Integrated omics and functional insights into BjMYB90-mediated regulation of BjGSTF12 for enhanced anthocyanin biosynthesis in mustard (Brassica juncea).

Integrated transcriptome and metabolome analyses in mustard (Brassica juncea) identified BjMYB90 as a regulator of anthocyanin synthesis and BjGSTF12 as a crucial anthocyanin transport gene The amount of anthocyanin in mustard (Brassica juncea) is critical in determining their purple pigmentation. Anthocyanins are synthesized and transported to vacuoles for storage via Glutathione S-transferases (GSTs). However, the regulatory mechanisms of GSTs in Brassica plants are still unclear. Thus, integrated metabolomic and transcriptome analyses screened GST involved in mustard anthocyanin transport. The metabolome analysis identified a total of 292 metabolites in both green and purple mustard inbred lines. Among these, 21 metabolites were anthocyanins derived from cyanidin and delphinidin, which exhibited differential expressions between purple and green mustard.
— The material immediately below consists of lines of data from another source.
(** * gs_usb: host-side driver for gs_usb (candleLight) CAN adapters

    A shallow embedding of the Python sources

      - [gs_usb/constants.py]   CAN id flags and masks,
      - [gs_usb/gs_usb_frame.py] the [GsUsbFrame] class,
      - [gs_usb/gs_usb.py]      the [GsUsb] device class,
      - [gs_usb.py] (legacy)    [GsUsb.parse_err_frame] and the CAN_ERR_ flags,

    together with the part of Python's [struct] module these files call
    ([pack] and [unpack] with the formats "II", "5I", "4B2I" and "2I12BI").

    Python integers are unbounded, so they are [Z]; the bitwise operators
    [&], [|] and [<<] are [Z.land], [Z.lor] and [Z.shiftl].  A [bytes]
    object or a pyusb [array('B')] is a [list Z] of values in 0..255.
    Exceptions are an explicit error result; the calls made on the pyusb
    device handle are recorded in a history, and what the handle answers is
    an arbitrary function of the history and the call. *)

From Stdlib Require Import ZArith String Ascii Bool Lia DecimalString List.
From Stdlib Require Strings.Byte.
Import ListNotations.
Local Open Scope Z_scope.

(** ** Exceptions and outcomes *)

(** The exception classes that occur: [usb.core.USBError], [struct.error],
    and any other exception a device handle may raise (pyusb raises
    [NotImplementedError] and [ValueError] from some backends). *)
Inductive exn : Type :=
| USBError
| StructError
| OtherException (name : string).

Inductive outcome (A : Type) : Type :=
| Returned (a : A)
| Raised (e : exn).
Arguments Returned {A} a.
Arguments Raised {A} e.

Definition is_USBError (e : exn) : bool :=
  match e with USBError => true | _ => false end.

(** ** Python's [struct] module, native mode

    A format string without a byte-order prefix packs in native order with
    native alignment.  The embedding takes the host to be little-endian with
    a 4-byte, 4-aligned [unsigned int], which is the case on every platform
    pyusb runs on (x86, x86-64, ARM). *)
Module Struct.

Inductive code : Type :=
| CodeI   (* 'I': unsigned int, 4 bytes, aligned to 4 *)
| CodeB.  (* 'B': unsigned char, 1 byte *)

Definition code_of_ascii (c : ascii) : option code :=
  if Ascii.eqb c "I" then Some CodeI
  else if Ascii.eqb c "B" then Some CodeB
  else None.

Definition digit_of_ascii (c : ascii) : option nat :=
  let n := nat_of_ascii c in
  if andb (Nat.leb 48 n) (Nat.leb n 57) then Some (n - 48)%nat else None.

(** A format is a sequence of codes, each with an optional decimal repeat
    count.  [count] is the repeat count read so far, if any. *)
Fixpoint parse_format (fmt : string) (count : option nat) : option (list code) :=
  match fmt with
  | EmptyString =>
      match count with
      | None => Some []
      | Some _ => None   (* repeat count given without format specifier *)
      end
  | String c rest =>
      match digit_of_ascii c with
      | Some d =>
          parse_format rest
            (Some (10 * match count with Some n => n | None => 0 end + d)%nat)
      | None =>
          match code_of_ascii c with
          | Some k =>
              match parse_format rest None with
              | Some ks =>
                  Some (repeat k match count with Some n => n | None => 1%nat end
                          ++ ks)
              | None => None
              end
          | None => None   (* bad char in struct format *)
          end
      end
  end.

Definition size_of (k : code) : Z :=
  match k with CodeI => 4 | CodeB => 1 end.

Definition align_of (k : code) : Z :=
  match k with CodeI => 4 | CodeB => 1 end.

(** Number of pad bytes inserted before an item of code [k] at [offset]. *)
Definition padding (k : code) (offset : Z) : Z :=
  (align_of k - offset mod align_of k) mod align_of k.

Fixpoint calcsize_codes (ks : list code) (offset : Z) : Z :=
  match ks with
  | [] => offset
  | k :: rest => calcsize_codes rest (offset + padding k offset + size_of k)
  end.

Definition in_range (k : code) (v : Z) : bool :=
  match k with
  | CodeI => (0 <=? v) && (v <=? 4294967295)
  | CodeB => (0 <=? v) && (v <=? 255)
  end.

(** Little-endian bytes of [v], [n] of them. *)
Fixpoint le_bytes (n : nat) (v : Z) : list Z :=
  match n with
  | O => []
  | S m => v mod 256 :: le_bytes m (v / 256)
  end.

Fixpoint le_value (bs : list Z) : Z :=
  match bs with
  | [] => 0
  | b :: rest => b + 256 * le_value rest
  end.

Fixpoint pack_codes (ks : list code) (args : list Z) (offset : Z)
  : outcome (list Z) :=
  match ks, args with
  | [], [] => Returned []
  | k :: ks', v :: args' =>
      if in_range k v then
        match pack_codes ks' args' (offset + padding k offset + size_of k) with
        | Returned bs =>
            Returned (repeat 0 (Z.to_nat (padding k offset))
                        ++ le_bytes (Z.to_nat (size_of k)) v ++ bs)
        | Raised e => Raised e
        end
      else Raised StructError   (* argument out of range *)
  | _, _ => Raised StructError  (* pack expected N items for packing *)
  end.

(** [struct.pack(fmt, *args)] *)
Definition pack (fmt : string) (args : list Z) : outcome (list Z) :=
  match parse_format fmt None with
  | Some ks => pack_codes ks args 0
  | None => Raised StructError
  end.

Fixpoint unpack_codes (ks : list code) (buf : list Z) (offset : Z) : list Z :=
  match ks with
  | [] => []
  | k :: ks' =>
      let buf' := skipn (Z.to_nat (padding k offset)) buf in
      le_value (firstn (Z.to_nat (size_of k)) buf')
        :: unpack_codes ks' (skipn (Z.to_nat (size_of k)) buf')
             (offset + padding k offset + size_of k)
  end.

(** [struct.unpack(fmt, buffer)]: the buffer's size must equal
    [calcsize(fmt)], otherwise [struct.error] is raised. *)
Definition unpack (fmt : string) (buf : list Z) : outcome (list Z) :=
  match parse_format fmt None with
  | Some ks =>
      if Z.of_nat (length buf) =? calcsize_codes ks 0
      then Returned (unpack_codes ks buf 0)
      else Raised StructError   (* unpack requires a buffer of N bytes *)
  | None => Raised StructError
  end.

End Struct.

(** ** gs_usb/constants.py *)

Definition CAN_EFF_FLAG : Z := 0x80000000.
Definition CAN_RTR_FLAG : Z := 0x40000000.
Definition CAN_ERR_FLAG : Z := 0x20000000.

Definition CAN_SFF_MASK : Z := 0x000007FF.
Definition CAN_EFF_MASK : Z := 0x1FFFFFFF.
Definition CAN_ERR_MASK : Z := 0x1FFFFFFF.

(** ** gs_usb/gs_usb_frame.py *)

Definition GS_USB_ECHO_ID : Z := 0.
Definition GS_USB_NONE_ECHO_ID : Z := 0xFFFFFFFF.
Definition GS_USB_FRAME_SIZE : Z := 24.

(** The attributes of a [GsUsbFrame] instance. *)
Record GsUsbFrame : Type := mkFrame {
  echo_id : Z;
  can_id : Z;
  can_dlc : Z;
  channel : Z;
  flags : Z;
  reserved : Z;
  data : list Z;
  timestamp_us : Z
}.

(** Python's [bool(n)] for an integer. *)
Definition py_bool (n : Z) : bool := negb (n =? 0).

(** The [data] argument of the constructor is a list of integers or a
    [bytes] object. *)
Inductive data_arg : Type :=
| DataList (l : list Z)
| DataBytes (b : list Byte.byte).

(** [list(data)] for a [bytes] object: its bytes as integers 0..255. *)
Definition list_of_bytes (b : list Byte.byte) : list Z :=
  map (fun x => Z.of_N (Byte.to_N x)) b.

(** [[0] * n]: the empty list when [n] is negative. *)
Definition zeros (n : Z) : list Z := repeat 0 (Z.to_nat n).

(** [GsUsbFrame.__init__(self, can_id=0, data=[])] *)
Definition GsUsbFrame_init (can_id : Z) (data : data_arg) : GsUsbFrame :=
  let data :=
    match data with
    | DataBytes b => list_of_bytes b
    | DataList l => l
    end in
  {| echo_id := GS_USB_ECHO_ID;
     can_id := can_id;
     channel := 0;
     flags := 0;
     reserved := 0;
     timestamp_us := 0;
     data := data ++ zeros (8 - Z.of_nat (length data));
     can_dlc := Z.of_nat (length data) |}.

Definition arbitration_id (self : GsUsbFrame) : Z :=
  Z.land (can_id self) CAN_EFF_MASK.

Definition is_extended_id (self : GsUsbFrame) : bool :=
  py_bool (Z.land (can_id self) CAN_EFF_FLAG).

Definition is_remote_frame (self : GsUsbFrame) : bool :=
  py_bool (Z.land (can_id self) CAN_RTR_FLAG).

Definition is_error_frame (self : GsUsbFrame) : bool :=
  py_bool (Z.land (can_id self) CAN_ERR_FLAG).

(** [GsUsbFrame.__sizeof__] *)
Definition sizeof_frame (self : GsUsbFrame) : Z := GS_USB_FRAME_SIZE.

(** ** The pyusb device handle

    [GsUsb] holds a [usb.core.Device] in [self.gs_usb] and calls six of its
    methods.  A call is recorded with its arguments. *)

(** The last argument of [ctrl_transfer], [data_or_wLength]: the payload of
    an OUT transfer or the number of bytes to read of an IN transfer. *)
Inductive ctrl_data : Type :=
| PayloadOut (payload : list Z)
| LengthIn (wLength : Z).

Inductive call : Type :=
| CallReset
| CallIsKernelDriverActive (interface : Z)
| CallDetachKernelDriver (interface : Z)
| CallCtrlTransfer (bmRequestType bRequest wValue wIndex : Z)
                   (data_or_wLength : ctrl_data)
| CallWrite (endpoint : Z) (payload : list Z)
| CallRead (endpoint size timeout : Z).

(** What a device handle does at each call, given the calls made before:
    it returns or raises.  [ctrl_transfer] returns the bytes read (for an
    OUT transfer pyusb returns the number of bytes written, which the
    driver never looks at); [write] returns the number of bytes written. *)
Record UsbDevice : Type := {
  dev_reset : list call -> outcome unit;
  dev_is_kernel_driver_active : list call -> Z -> outcome bool;
  dev_detach_kernel_driver : list call -> Z -> outcome unit;
  dev_ctrl_transfer :
    list call -> Z -> Z -> Z -> Z -> ctrl_data -> outcome (list Z);
  dev_write : list call -> Z -> list Z -> outcome Z;
  dev_read : list call -> Z -> Z -> Z -> outcome (list Z)
}.

(** A method of [GsUsb]: a computation over the device handle and the
    history of calls, which returns or raises. *)
Definition io (A : Type) : Type :=
  UsbDevice -> list call -> outcome A * list call.

Definition ret {A} (a : A) : io A := fun _ h => (Returned a, h).

Definition raise {A} (e : exn) : io A := fun _ h => (Raised e, h).

Definition bind {A B} (m : io A) (k : A -> io B) : io B :=
  fun dev h =>
    match m dev h with
    | (Returned a, h') => k a dev h'
    | (Raised e, h') => (Raised e, h')
    end.

(** A pure computation that may raise ([pack], [unpack]). *)
Definition lift {A} (o : outcome A) : io A := fun _ h => (o, h).

(** [try: m  except usb.core.USBError: handler] *)
Definition try_except_USBError {A} (m : io A) (handler : io A) : io A :=
  fun dev h =>
    match m dev h with
    | (Returned a, h') => (Returned a, h')
    | (Raised e, h') =>
        if is_USBError e then handler dev h' else (Raised e, h')
    end.

Declare Scope io_scope.
Delimit Scope io_scope with io.
Notation "x <- m ;; k" := (bind m (fun x => k))
  (at level 61, m at next level, right associativity) : io_scope.
Notation "m ;; k" := (bind m (fun _ => k))
  (at level 61, right associativity) : io_scope.
Local Open Scope io_scope.

Definition reset : io unit :=
  fun dev h => (dev_reset dev h, h ++ [CallReset]).

Definition is_kernel_driver_active (interface : Z) : io bool :=
  fun dev h => (dev_is_kernel_driver_active dev h interface,
                h ++ [CallIsKernelDriverActive interface]).

Definition detach_kernel_driver (interface : Z) : io unit :=
  fun dev h => (dev_detach_kernel_driver dev h interface,
                h ++ [CallDetachKernelDriver interface]).

Definition ctrl_transfer (bmRequestType bRequest wValue wIndex : Z)
    (data_or_wLength : ctrl_data) : io (list Z) :=
  fun dev h =>
    (dev_ctrl_transfer dev h bmRequestType bRequest wValue wIndex
       data_or_wLength,
     h ++ [CallCtrlTransfer bmRequestType bRequest wValue wIndex
             data_or_wLength]).

Definition usb_write (endpoint : Z) (payload : list Z) : io Z :=
  fun dev h => (dev_write dev h endpoint payload,
                h ++ [CallWrite endpoint payload]).

Definition usb_read (endpoint size timeout : Z) : io (list Z) :=
  fun dev h => (dev_read dev h endpoint size timeout,
                h ++ [CallRead endpoint size timeout]).

(** ** Strings: [str.lower] and [in] on ASCII strings, [str] of numbers *)

Definition lower_ascii (c : ascii) : ascii :=
  let n := nat_of_ascii c in
  if andb (Nat.leb 65 n) (Nat.leb n 90) then ascii_of_nat (n + 32) else c.

Fixpoint lower (s : string) : string :=
  match s with
  | EmptyString => EmptyString
  | String c rest => String (lower_ascii c) (lower rest)
  end.

(** [sub in s] *)
Definition str_in (sub s : string) : bool :=
  match String.index 0 sub s with Some _ => true | None => false end.

(** [str(n)] for a non-negative integer. *)
Definition str_int (n : Z) : string :=
  NilZero.string_of_uint (N.to_uint (Z.to_N n)).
Through transcriptome screenings, 47 structural genes were discovered (10 PAL, 9 CHI, 6 CHS, 4 4CL, 4 C4H, 4 ANS, 4 UFGT, 2 F3H, 2 DFR, 1 FLS, and 1 F'3H). Moreover, we employed various bioinformatics methods to identify 157 potential full-length BjGST genes from Brassica databases, of which 31 genes were differentially expressed in the transcriptome. Integrated metabolomic and transcriptomic analyses indicated that the BjGSTF12 (BjuA041385) gene involves anthocyanin transport. Furthermore, functional studies showed that BjGSTF12 could restore the purple color in the stem and rosette leaves of the Arabidopsis anthocyanin transport deletion mutant tt19. Additionally, we discovered that the BjMYB90 can bind to the promoter of BjGSTF12, suggesting that the expression of the BjGSTF12 is controlled by various TFs involved in anthocyanin biosynthesis. Our findings enhance the understanding of anthocyanin biosynthesis and transport mechanisms and support B. juncea breeding through molecular biology techniques.